▶ _Problem details_: Please print the records below exactly as they are.
========
(* ===== verification/Store.v ===== *)
(** * internal/store: the repository interfaces and what they promise

    [Store] collects the operations of [internal/store/interfaces.go] (an
    operation that fills in fields of its argument returns the object it
    stored).  [StoreLaws] is the contract the services rely on: an operation
    that reads ([qry]) or writes ([upd]) one collection behaves as a pure
    function of its rows and of the instant, or fails because the storage
    did, in which case the file is as before or unreadable.  [FileStore]
    implements both. *)
From S2P Require Import Prelude GoTime GoText Errors Domain Lockout PendingLogins World Run.
#[local] Open Scope Z_scope.
#[local] Open Scope go_scope.

Class Store := {
  (* UserRepository *)
  Users_Create : User -> Prog (res User);
  Users_GetByID : string -> Prog (res User);
  Users_GetByEmail : string -> Prog (res User);
  Users_Update : User -> Prog (res User);
  Users_Delete : string -> Prog (res unit);
  Users_List : Prog (res (list User));
  (* ClientRepository *)
  Clients_Create : Client -> Prog (res Client);
  Clients_GetByID : string -> Prog (res Client);
  Clients_Update : Client -> Prog (res Client);
  Clients_Delete : string -> Prog (res unit);
  Clients_List : Prog (res (list Client));
  (* SessionRepository *)
  Sessions_Create : Session -> Prog (res Session);
  Sessions_GetByID : string -> Prog (res Session);
  Sessions_Delete : string -> Prog (res unit);
  Sessions_DeleteByUserID : string -> Prog (res unit);
  Sessions_DeleteExpired : Prog (res unit);
  Sessions_ListByUserID : string -> Prog (res (list Session));
  (* AuthCodeRepository *)
  AuthCodes_Create : AuthCode -> Prog (res AuthCode);
  AuthCodes_GetByCode : string -> Prog (res AuthCode);
  AuthCodes_MarkUsed : string -> Prog (res unit);
  AuthCodes_Delete : string -> Prog (res unit);
  AuthCodes_DeleteExpired : Prog (res unit);
  (* TokenRepository *)
  Tokens_Create : Token -> Prog (res Token);
  Tokens_GetByID : string -> Prog (res Token);
  Tokens_Revoke : string -> Prog (res unit);
  Tokens_RevokeByUserID : string -> Prog (res unit);
  Tokens_RevokeByClientID : string -> Prog (res unit);
  Tokens_Rotate : string -> Prog (res unit);
  Tokens_DeleteExpired : Prog (res unit);
  Tokens_ListByUserID : string -> Prog (res (list Token));
  (* RevocationRepository *)
  Revocations_RevokeAccessToken : string -> Z -> Prog (res unit);
  Revocations_RevokeBefore : string -> string -> Z -> Prog (res unit);
  Revocations_IsRevoked : string -> string -> string -> Z -> Prog (res bool);
  Revocations_DeleteExpired : Prog (res unit);
  (* ConsentRepository *)
  Consents_Upsert : Consent -> Prog (res Consent);
  Consents_Get : string -> string -> Prog (res Consent);
  Consents_ListByUserID : string -> Prog (res (list Consent));
  Consents_Delete : string -> string -> Prog (res unit);
  Consents_DeleteByUserID : string -> Prog (res unit);
  (* PasskeyRepository *)
  Passkeys_Create : Passkey -> Prog (res Passkey);
  Passkeys_ListByUserID : string -> Prog (res (list Passkey));
  Passkeys_Update : Passkey -> Prog (res unit);
  Passkeys_Delete : string -> string -> Prog (res unit);
  Passkeys_DeleteByUserID : string -> Prog (res unit);
  (* VerificationTokenRepository *)
  Verification_Create : VerificationToken -> Prog (res VerificationToken);
  Verification_GetByHash : string -> Prog (res VerificationToken);
  Verification_MarkUsed : string -> Prog (res unit);
  Verification_DeleteByUserID : string -> string -> Prog (res unit);
  Verification_DeleteExpired : Prog (res unit);
  (* GroupRepository *)
  Groups_Create : Group -> Prog (res Group);
  Groups_GetByID : string -> Prog (res Group);
  Groups_GetByName : string -> Prog (res Group);
  Groups_Update : Group -> Prog (res Group);
  Groups_Delete : string -> Prog (res unit);
  Groups_List : Prog (res (list Group));
  Groups_AddMember : string -> string -> Prog (res unit);
  Groups_RemoveMember : string -> string -> Prog (res unit);
  Groups_MemberIDs : string -> Prog (res (list string));
  Groups_GroupsForUser : string -> Prog (res (list Group));
  Groups_RemoveUser : string -> Prog (res unit);
  (* AuditRepository *)
  Audit_Append : AuditEvent -> Prog (res AuditEvent);
  Audit_List : Z -> Prog (res (list AuditEvent));
  Audit_DeleteBefore : Z -> Prog (res unit);
  (* SigningKeyRepository *)
  SigningKeys_Create : SigningKey -> Prog (res SigningKey);
  SigningKeys_GetByID : string -> Prog (res SigningKey);
  SigningKeys_GetActive : Prog (res SigningKey);
  SigningKeys_GetAll : Prog (res (list SigningKey));
  SigningKeys_SetActive : string -> Prog (res unit);
  SigningKeys_Delete : string -> Prog (res unit);
  (* crypto.KeyRepository, which comes with the store *)
  Keys_GetByID : string -> Prog (res KeyPair);
  Keys_GetActive : Prog (res KeyPair);
  Keys_GetAll : Prog (res (list KeyPair));
  Keys_Save : KeyPair -> Prog (res unit);
  Keys_SetActive : string -> Prog (res unit);
  Keys_Delete : string -> Prog (res unit);
}.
========
▶ _Answer to the problem_:
(* ===== verification/Store.v ===== *)
(** * internal/store: the repository interfaces and what they promise

    [Store] collects the operations of [internal/store/interfaces.go] (an
    operation that fills in fields of its argument returns the object it
    stored).  [StoreLaws] is the contract the services rely on: an operation
    that reads ([qry]) or writes ([upd]) one collection behaves as a pure
    function of its rows and of the instant, or fails because the storage
    did, in which case the file is as before or unreadable.  [FileStore]
    implements both. *)
From S2P Require Import Prelude GoTime GoText Errors Domain Lockout PendingLogins World Run.
#[local] Open Scope Z_scope.
#[local] Open Scope go_scope.

Class Store := {
  (* UserRepository *)
  Users_Create : User -> Prog (res User);
  Users_GetByID : string -> Prog (res User);
  Users_GetByEmail : string -> Prog (res User);
  Users_Update : User -> Prog (res User);
  Users_Delete : string -> Prog (res unit);
  Users_List : Prog (res (list User));
  (* ClientRepository *)
  Clients_Create : Client -> Prog (res Client);
  Clients_GetByID : string -> Prog (res Client);
  Clients_Update : Client -> Prog (res Client);
  Clients_Delete : string -> Prog (res unit);
  Clients_List : Prog (res (list Client));
  (* SessionRepository *)
  Sessions_Create : Session -> Prog (res Session);
  Sessions_GetByID : string -> Prog (res Session);
  Sessions_Delete : string -> Prog (res unit);
  Sessions_DeleteByUserID : string -> Prog (res unit);
  Sessions_DeleteExpired : Prog (res unit);
  Sessions_ListByUserID : string -> Prog (res (list Session));
  (* AuthCodeRepository *)
  AuthCodes_Create : AuthCode -> Prog (res AuthCode);
  AuthCodes_GetByCode : string -> Prog (res AuthCode);
  AuthCodes_MarkUsed : string -> Prog (res unit);
  AuthCodes_Delete : string -> Prog (res unit);
  AuthCodes_DeleteExpired : Prog (res unit);
  (* TokenRepository *)
  Tokens_Create : Token -> Prog (res Token);
  Tokens_GetByID : string -> Prog (res Token);
  Tokens_Revoke : string -> Prog (res unit);
  Tokens_RevokeByUserID : string -> Prog (res unit);
  Tokens_RevokeByClientID : string -> Prog (res unit);
  Tokens_Rotate : string -> Prog (res unit);
  Tokens_DeleteExpired : Prog (res unit);
  Tokens_ListByUserID : string -> Prog (res (list Token));
  (* RevocationRepository *)
  Revocations_RevokeAccessToken : string -> Z -> Prog (res unit);
  Revocations_RevokeBefore : string -> string -> Z -> Prog (res unit);
  Revocations_IsRevoked : string -> string -> string -> Z -> Prog (res bool);
  Revocations_DeleteExpired : Prog (res unit);
  (* ConsentRepository *)
  Consents_Upsert : Consent -> Prog (res Consent);
  Consents_Get : string -> string -> Prog (res Consent);
  Consents_ListByUserID : string -> Prog (res (list Consent));
  Consents_Delete : string -> string -> Prog (res unit);
  Consents_DeleteByUserID : string -> Prog (res unit);
  (* PasskeyRepository *)
  Passkeys_Create : Passkey -> Prog (res Passkey);
  Passkeys_ListByUserID : string -> Prog (res (list Passkey));
  Passkeys_Update : Passkey -> Prog (res unit);
  Passkeys_Delete : string -> string -> Prog (res unit);
  Passkeys_DeleteByUserID : string -> Prog (res unit);
  (* VerificationTokenRepository *)
  Verification_Create : VerificationToken -> Prog (res VerificationToken);
  Verification_GetByHash : string -> Prog (res VerificationToken);
  Verification_MarkUsed : string -> Prog (res unit);
  Verification_DeleteByUserID : string -> string -> Prog (res unit);
  Verification_DeleteExpired : Prog (res unit);
  (* GroupRepository *)
  Groups_Create : Group -> Prog (res Group);
  Groups_GetByID : string -> Prog (res Group);
  Groups_GetByName : string -> Prog (res Group);
  Groups_Update : Group -> Prog (res Group);
  Groups_Delete : string -> Prog (res unit);
  Groups_List : Prog (res (list Group));
  Groups_AddMember : string -> string -> Prog (res unit);
  Groups_RemoveMember : string -> string -> Prog (res unit);
  Groups_MemberIDs : string -> Prog (res (list string));
  Groups_GroupsForUser : string -> Prog (res (list Group));
  Groups_RemoveUser : string -> Prog (res unit);
  (* AuditRepository *)
  Audit_Append : AuditEvent -> Prog (res AuditEvent);
  Audit_List : Z -> Prog (res (list AuditEvent));
  Audit_DeleteBefore : Z -> Prog (res unit);
  (* SigningKeyRepository *)
  SigningKeys_Create : SigningKey -> Prog (res SigningKey);
  SigningKeys_GetByID : string -> Prog (res SigningKey);
  SigningKeys_GetActive : Prog (res SigningKey);
  SigningKeys_GetAll : Prog (res (list SigningKey));
  SigningKeys_SetActive : string -> Prog (res unit);
  SigningKeys_Delete : string -> Prog (res unit);
  (* crypto.KeyRepository, which comes with the store *)
  Keys_GetByID : string -> Prog (res KeyPair);
  Keys_GetActive : Prog (res KeyPair);
  Keys_GetAll : Prog (res (list KeyPair));
  Keys_Save : KeyPair -> Prog (res unit);
  Keys_SetActive : string -> Prog (res unit);
  Keys_Delete : string -> Prog (res unit);
}.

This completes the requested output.